Radial tunnel syndrome is caused by a pinched nerve, called the radial nerve, that runs through the muscles on the top of the elbow and forearm (Figure 1). The radial nerve is one of the five major nerves of the upper extremity. It powers the muscles that straighten your elbow, wrist, and fingers. It also powers the muscles that rotate the forearm so the palm is facing up or down. Finally, it gives feeling or sensation to the back of the arm, forearm, and hand. The area where the muscles overlap on the top of the forearm is called the radial tunnel. Within the tunnel, the radial nerve divides into two branches: One branch provides sensation, and the other powers the forearm muscles. Pain and weakness can occur if the nerve is compressed by swelling or tightness in the tunnel. Radial tunnel syndrome can coexist with tendinitis, which occurs at the outer elbow and is also called lateral epicondylitis (tennis elbow).
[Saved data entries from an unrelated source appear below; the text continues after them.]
(* ===== verification/Linearizable.v ===== *)
(** * The table under interleavings is the table of a sequential history

    The requests of a pool run call by call in any order, but each
    writes to the table in one call, its [db.session.commit()].  This
    file proves that the commit is the linearisation point of a
    request whose objects are current: if the rows the request loaded
    are still the rows of the table when it commits, the commit makes
    of the table what the specification of [Spec] makes of it for that
    request, run alone on the table and at the time of the commit.
    The table after an interleaving in which no request commits on a
    row that changed since it loaded it is therefore the table after
    the requests whose commit succeeded, served one after the other in
    the order of their commits.  The condition cannot be dropped: the
    unit of work compares an assignment with the value it loaded, so
    an update that commits on a changed row writes the columns that
    differ from what it read, not from what the table holds
    ([Races.stale_update_is_not_serial]).

    Creations and deletions load nothing that a commit compares with:
    when no update arrives, the condition holds of every interleaving
    ([inserts_and_deletes_linearizable]).

    [tracks r s prg] is the invariant of a request in flight: [prg] is
    what is left of the program of [r], [s] is its session, and the
    session flushes as the specification of [r] writes whenever the
    next call is the commit.  [history] lists the commits that
    succeeded along a schedule; [fresh_commits] tells that each was
    made on current objects. *)

From stdpp Require Import base tactics option strings numbers list gmap.
From S2P Require Import Prelude Python Cache Store Session World Handlers Server.
From S2P Require Import Invariants Spec Programs Concurrent.

Open Scope string_scope.
Open Scope list_scope.
Open Scope Z_scope.

Section Linearizable.
Context `{Runtime} `{JsonCodec}.
Implicit Types (p : Pool) (w : World) (t : Thread) (r : request) (s : Session).
Implicit Types (db : Database) (now : Z).

(** ** The sequential history *)

(** The table the specification computes for a request served at time
    [now]. *)
Definition spec_write r now db : Database := (spec r (mkAbstract db now)).2.

(** The call returns, on the session [s] of its request. *)
Definition succeeds {B} (c : call B) s w : bool :=
  match (perform c (set_session s w)).1 with
  | Ok _ => true
  | Raise _ => false
  end.

(** The request that commits at an action, when the commit
    succeeds. *)
Definition committing (a : action) p : option Thread :=
  match a with
  | Call i =>
      match p_threads p !! i with
      | Some t =>
          match t_prog t with
          | Do c _ _ =>
              if commits c && succeeds c (t_session t) (p_world p) then Some t else None
          | _ => None
          end
      | None => None
      end
  | _ => None
  end.

(** The request an action linearises, with the time. *)
Definition linearised (a : action) p : option (request * Z) :=
  (fun t => (t_request t, w_now (p_world p))) <$> committing a p.

(** The rows the objects of a session were loaded with are the rows of
    the table. *)
Definition current s db : bool :=
  forallb (fun o => match o with
                    | Persistent row _ _ => bool_decide (db_get (User.id row) db = Some row)
                    | _ => true
                    end) s.

(** The commit of an action, if it is one, is made on current
    objects. *)
Definition fresh (a : action) p : bool :=
  from_option (fun t => current (t_session t) (w_db (p_world p))) true (committing a p).

(** The requests linearised along a schedule, in order. *)
Definition history (schedule : list action) p : list (request * Z) :=
  gather (fun a p => option_list (linearised a p)) schedule p.

(** Every commit of a schedule is made on current objects. *)
Definition fresh_commits (schedule : list action) p : bool := every fresh schedule p.

(** The requests of a history served one after the other by the
    specification. *)
Definition replay (h : list (request * Z)) db : Database :=
  foldl (fun db rt => spec_write rt.1 rt.2 db) db h.

(** ** The invariant of a request in flight *)

(** The session flushes as the specification writes, on a table that
    holds the rows it loaded. *)
Definition flush_as r s : Prop :=
  forall now db s' db',
    current s db = true -> flush s now db = Ok (s', db') -> db' = spec_write r now db.

(** The requests that assign to a loaded object. *)
Definition is_update r : bool :=
  match r with
  | UpdateUser _ _ => true
  | _ => false
  end.

(** What holds of the session of [r] at its commit: it flushes as the
    specification writes, and it holds a loaded object only if [r] is
    an update. *)
Definition commit_as r s : Prop :=
  flush_as r s /\ (is_update r = false -> forall db, current s db = true).

(** The program does not commit. *)
Definition quiet (prg : prog Response) : Prop := uses (fun _ c => commits c = false) prg.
Radial tunnel syndrome is common. However, its diagnosis and treatment are notable for some controversy among providers. There is no single, clear test to diagnose the condition. The patient’s history and physical exam determine the diagnosis.
Figure 1
The radial nerve, one of the five major nerves in the upper extremity, runs through the muscles on the top of the elbow and forearm.

Causes

Radial tunnel syndrome is not considered an inherited or genetic condition. It can be common in individuals who have:
  • A history of overuse in a single event or repetitive activities
  • A history of rotation of the forearm activities
  • A history of tight-grip activities

Signs and Symptoms

Symptoms of this condition can include:
  • Pain deep in the back/top of the forearm
  • Forearm pain described as dull or burning
  • Pain that may extend or radiate from near the elbow down to the wrist
  • Pain with rotation of the forearm
  • Pain with straightening of the wrist
  • Pain that may be more noticeable at night or the day after use
  • Feelings of weakness of the wrist due to pain

Treatment

Diagnosis

The symptoms described above, as well as signs during the physical examination with your doctor, will determine the diagnosis. There are no clear tests to diagnose radial tunnel syndrome. Electromyography (EMG) and nerve conduction studies (NCS) are often normal in radial tunnel syndrome. These studies can still be useful to rule out other diagnoses. A magnetic resonance image (MRI) might be helpful. This can sometimes identify a reason the nerve is being pinched. It also can identify other muscle, ligament, tendon, bone, artery, or cartilage sources of pain.

Injections around the nerve can be helpful to diagnose and treat the problem. These injections typically include a numbing medication. Temporary pain relief aids the diagnosis. It shows that a medication in the area can decrease the pain. Steroid injections can decrease inflammation in the area in some cases.


Treatment

Potential treatment options include:

Non-Surgical Treatments
  • Non-steroidal anti-inflammatory drugs
  • Wrist splinting
  • Change in activities
  • Ice or heat
  • Avoiding forearm straps
  • Injections of anti-inflammatory medications such as steroids
  • Physical therapy

Surgical Treatments
Patients with a suspected diagnosis who fail months or years of nonsurgical treatments are candidates for surgery. There are many surgical techniques to treat radial tunnel syndrome, and there can be significant differences in surgical outcomes. A common way is to make a cut between the forearm muscles to open the space for the nerve to pass through. The surgeon will remove all sites of compression on the nerve. This is an outpatient surgery. Some surgeons will also treat tennis elbow, which can occur at the same time as radial tunnel syndrome, during the surgery. Recovery might take three to six months and benefit from therapy to allow muscles and nerves to recover and prevent scarring. Risks of surgery include general risks of anesthesia, injury to the nerve, persistent pain, scarring, and weakness.

Studies have shown only modest improvements for patients after surgery. About 60-80% of patients have good outcomes with surgery. However, many patients have reported some persistent symptoms.